When the test runs, Cucumber reads each step of the Gherkin code. It then finds and runs the matching Java, Ruby, JavaScript or C# test code for each step.

The test code associated with the feature file generally has to be hand-coded. Some IDE plugins can spawn “starter code” from feature files. The generated code contains test methods, ready for you to add the logic.

Test File Structure

Cypress / Cucumber test files belong in subfolders within their related feature files’ folders. Each subfolder must bear the name of its parent feature file. I.e. we’d name the test code subfolder related to the “book_desks.feature” as “book_desks\”.

Standard Cypress test code uses the Jasmine framework. Jasmine code structure consists of test groups - “describe” blocks - which surround “it” blocks - the tests themselves. We, however, are not doing “standard”, we’re doing “Cucumber”, so the code for our book desks feature can start with…

import { Given, When, Then } from 'cypress-cucumber-preprocessor/steps'_

Given(`I'm looking at the app's main page`, () => {
    cy.title().should('eq', 'Desks')

The import statement makes the Given, When or Then functions available to the test spec. These functions map to the steps declared in the corresponding feature file.

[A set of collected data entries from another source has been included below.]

(** * Blood report analyser: a shallow embedding of the three Python modules

    The development follows the repository's files:
    - [Py]            the Python built-ins the code calls (exceptions, text);
    - [Json]          the [json] library: values, [dumps] and [loads];
    - [Obj]           the operations of Python on decoded values;
    - [Analyser]      blood_report_analyser.py ([image_format], [analyze_blood_report]);
    - [PdfGenerator]  pdf_generator.py ([BloodReportPDF], [generate_pdf]);
    - [App]           app.py ([process_image], [format_json_for_display]);
    - [Scripts]       the two modules run as scripts;
    - [Spec]          the words of the properties;
    - [Examples]      sample surroundings, replies and records.
    The properties follow, file by file; further properties of the same
    code come after them: the round trip of a record through its JSON
    text, the run from the reply to the outputs of the form, the scripts.

    How the program is read:
    - text is a [string], one [ascii] per character, standing for the code
      points U+0000..U+00FF; indices and lengths are in [Z] as Python has
      them (-1 for a character not found);
    - an exception is a value of the error monad [result]; the handlers
      [except Exception] and [except json.JSONDecodeError] are
      [try_except] and [try_except_class];
    - the clock, the file system, the remote model and the write of the
      document are fields of an environment record, so that a run is a
      function of them;
    - the FPDF object is the list of calls made on it, in order;
    - a dict is the list of its items in insertion order;
    - a float is the literal it was read from (its arithmetic plays no part
      here), and the interpreter's limits (the recursion limit, the 4300
      digits of an int) are left out of [Json]: the properties that quote
      the text, the [str] or the truth of a value, or that say which
      replies decode, are stated for the values of [Spec.plain] and the
      texts of [Spec.plain_text], on which neither floats nor limits nor
      escapes above U+00FF play a part. *)

From Stdlib Require Import String Ascii List ZArith Bool Lia.
From Stdlib Require Import Strings.Byte.
From Stdlib Require Import DecimalString Decimal.
From Stdlib Require DecimalFacts DecimalPos DecimalZ.
Import ListNotations.
Local Open Scope string_scope.
Local Open Scope Z_scope.

(* ===================================================================== *)
(** ** Python built-ins *)
(* ===================================================================== *)

Module Py.

(** *** Exceptions and the error monad *)

(** The classes of [Exception] the code and the built-ins tell apart;
    [OtherException] is any other subclass (a failure of the network, of
    the file system, of a library). *)
Inductive exn_class : Set :=
| KeyError
| TypeError
| AttributeError
| JSONDecodeError
| OtherException.

(** An exception: its class and [str(e)]. *)
Record exn : Set := Exn { exn_cls : exn_class; exn_str : string }.

Inductive result (A : Type) : Type :=
| Ok (a : A)
| Raise (e : exn).
Arguments Ok {A} a.
Arguments Raise {A} e.

Definition bind {A B} (m : result A) (k : A -> result B) : result B :=
  match m with
  | Ok a => k a
  | Raise e => Raise e
  end.

Declare Scope result_scope.
Delimit Scope result_scope with result.
Notation "x <- m ;; k" := (bind m (fun x => k))
  (at level 200, m at level 100, k at level 200, right associativity)
  : result_scope.

(** [try: body  except Exception as e: handler e] *)
Definition try_except {A} (body : result A) (handler : exn -> result A)
  : result A :=
  match body with
  | Ok a => Ok a
  | Raise e => handler e
  end.

(** [try: body  except cls: handler]; any other class keeps propagating. *)
Definition is_class (c : exn_class) (e : exn) : bool :=
  match c, exn_cls e with
  | KeyError, KeyError => true
  | TypeError, TypeError => true
  | AttributeError, AttributeError => true
  | JSONDecodeError, JSONDecodeError => true
  | OtherException, OtherException => true
  | _, _ => false
  end.

Definition try_except_class {A} (body : result A) (c : exn_class)
    (handler : result A) : result A :=
  match body with
  | Ok a => Ok a
  | Raise e => if is_class c e then handler else Raise e
  end.

(** Two steps that each append to the same list (the calls made on an
    object, the lines of an output): the second runs when the first did
    not raise. *)
Definition andthen {A} (a b : result (list A)) : result (list A) :=
  bind a (fun x => bind b (fun y => Ok (x ++ y)%list)).
Infix ">>" := andthen (at level 62, right associativity) : result_scope.

(** [for x in items: body x] *)
Fixpoint for_each {A B} (items : list A) (body : A -> result (list B))
  : result (list B) :=
  match items with
  | nil => Ok nil
  | cons x r => andthen (body x) (for_each r body)
  end.

(** *** Text *)

Definition code (c : ascii) : Z := Z.of_N (N_of_ascii c).
Definition chr (z : Z) : ascii := ascii_of_N (Z.to_N z).

(** The double quote character. *)
Definition dquote : ascii := chr 34.

(** [str.lower] on one character: A-Z, and the Latin-1 capitals
    U+00C0..U+00DE without the multiplication sign U+00D7. *)
Definition lower_char (c : ascii) : ascii :=
  let n := code c in
  if ((65 <=? n) && (n <=? 90)) || ((192 <=? n) && (n <=? 222) && negb (n =? 215))
  then chr (n + 32)
  else c.

Fixpoint lower (s : string) : string :=
  match s with
  | EmptyString => EmptyString
  | String c r => String (lower_char c) (lower r)
  end.

Definition len (s : string) : Z := Z.of_nat (String.length s).

Fixpoint take (n : nat) (s : string) : string :=
  match n, s with
  | S n', String c r => String c (take n' r)
  | _, _ => EmptyString
  end.

Fixpoint drop (n : nat) (s : string) : string :=
  match n, s with
  | S n', String _ r => drop n' r
  | _, _ => s
  end.

(** A slice bound as Python resolves it: negative counts from the end,
    and the result is clamped to [0, len]. *)
Definition clamp (n i : Z) : Z :=
  if i <? 0 then Z.max 0 (i + n) else Z.min i n.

We can define every step of a feature in a single test spec. But I find it more effective to split out each step into separate files. The big win here is where steps repeat across features. We could reuse a single instance of the step, “Given I have logged in”, for many features if required. To enable this reuse, we store common steps in a folder named “common”, located at the same level as the feature files.

Based on the above, the file structure might look like this…


– cypress/

—- integration/

—— book_desks/

——– i_tap_the_tile.spec.ts

——– i_can_see_the_titles_text_changes_to_desk_booked.spec.ts

—— book_desks.feature

—— common/

——– i_am_looking_at_the_main_screen_of_the_app.spec.ts

Scenario Outlines: Cucumber’s Secret Weapon!

There are times when scenarios can become somewhat repetitive. The example below illustrates this point.

Feature: Book desk for the next viable working day
    As a desk user
    I want to be able to book a desk for the next working day
    So that I don't accidentally book, e.g., at the weekend.

    Scenario: Book desk for the next working day on Monday
        Given I have no desk bookings
        And I'm looking at the app's main page on Monday
        When I book a desk for the next working day
        Then I see the desk number booked for Tuesday

    Scenario: Book desk for the next working day on Friday
        Given I have no desk bookings
        And I'm looking at the app's main page on Friday
        When I book a desk for the next working day
        Then I see the desk number booked for the following Monday

    Scenario: Book desk for the next working day on Christmas Eve
        Given I have no desk bookings
        And I'm looking at the app's main page on Christmas Eve
        When I book a desk for the next working day
        Then I see the desk number booked for the next working day after Boxing Day``

The above feature contains three different scenarios. Despite this, the text of each of them is in fact around 93% identical. We can remove this duplication using my favourite Gherkin syntax - the Scenario Outline.

Scenario outlines allow you to parameterise the changeable values of a test. By doing so means you only need to write the repeated text once. For example, you can condense the above scenarios to the following…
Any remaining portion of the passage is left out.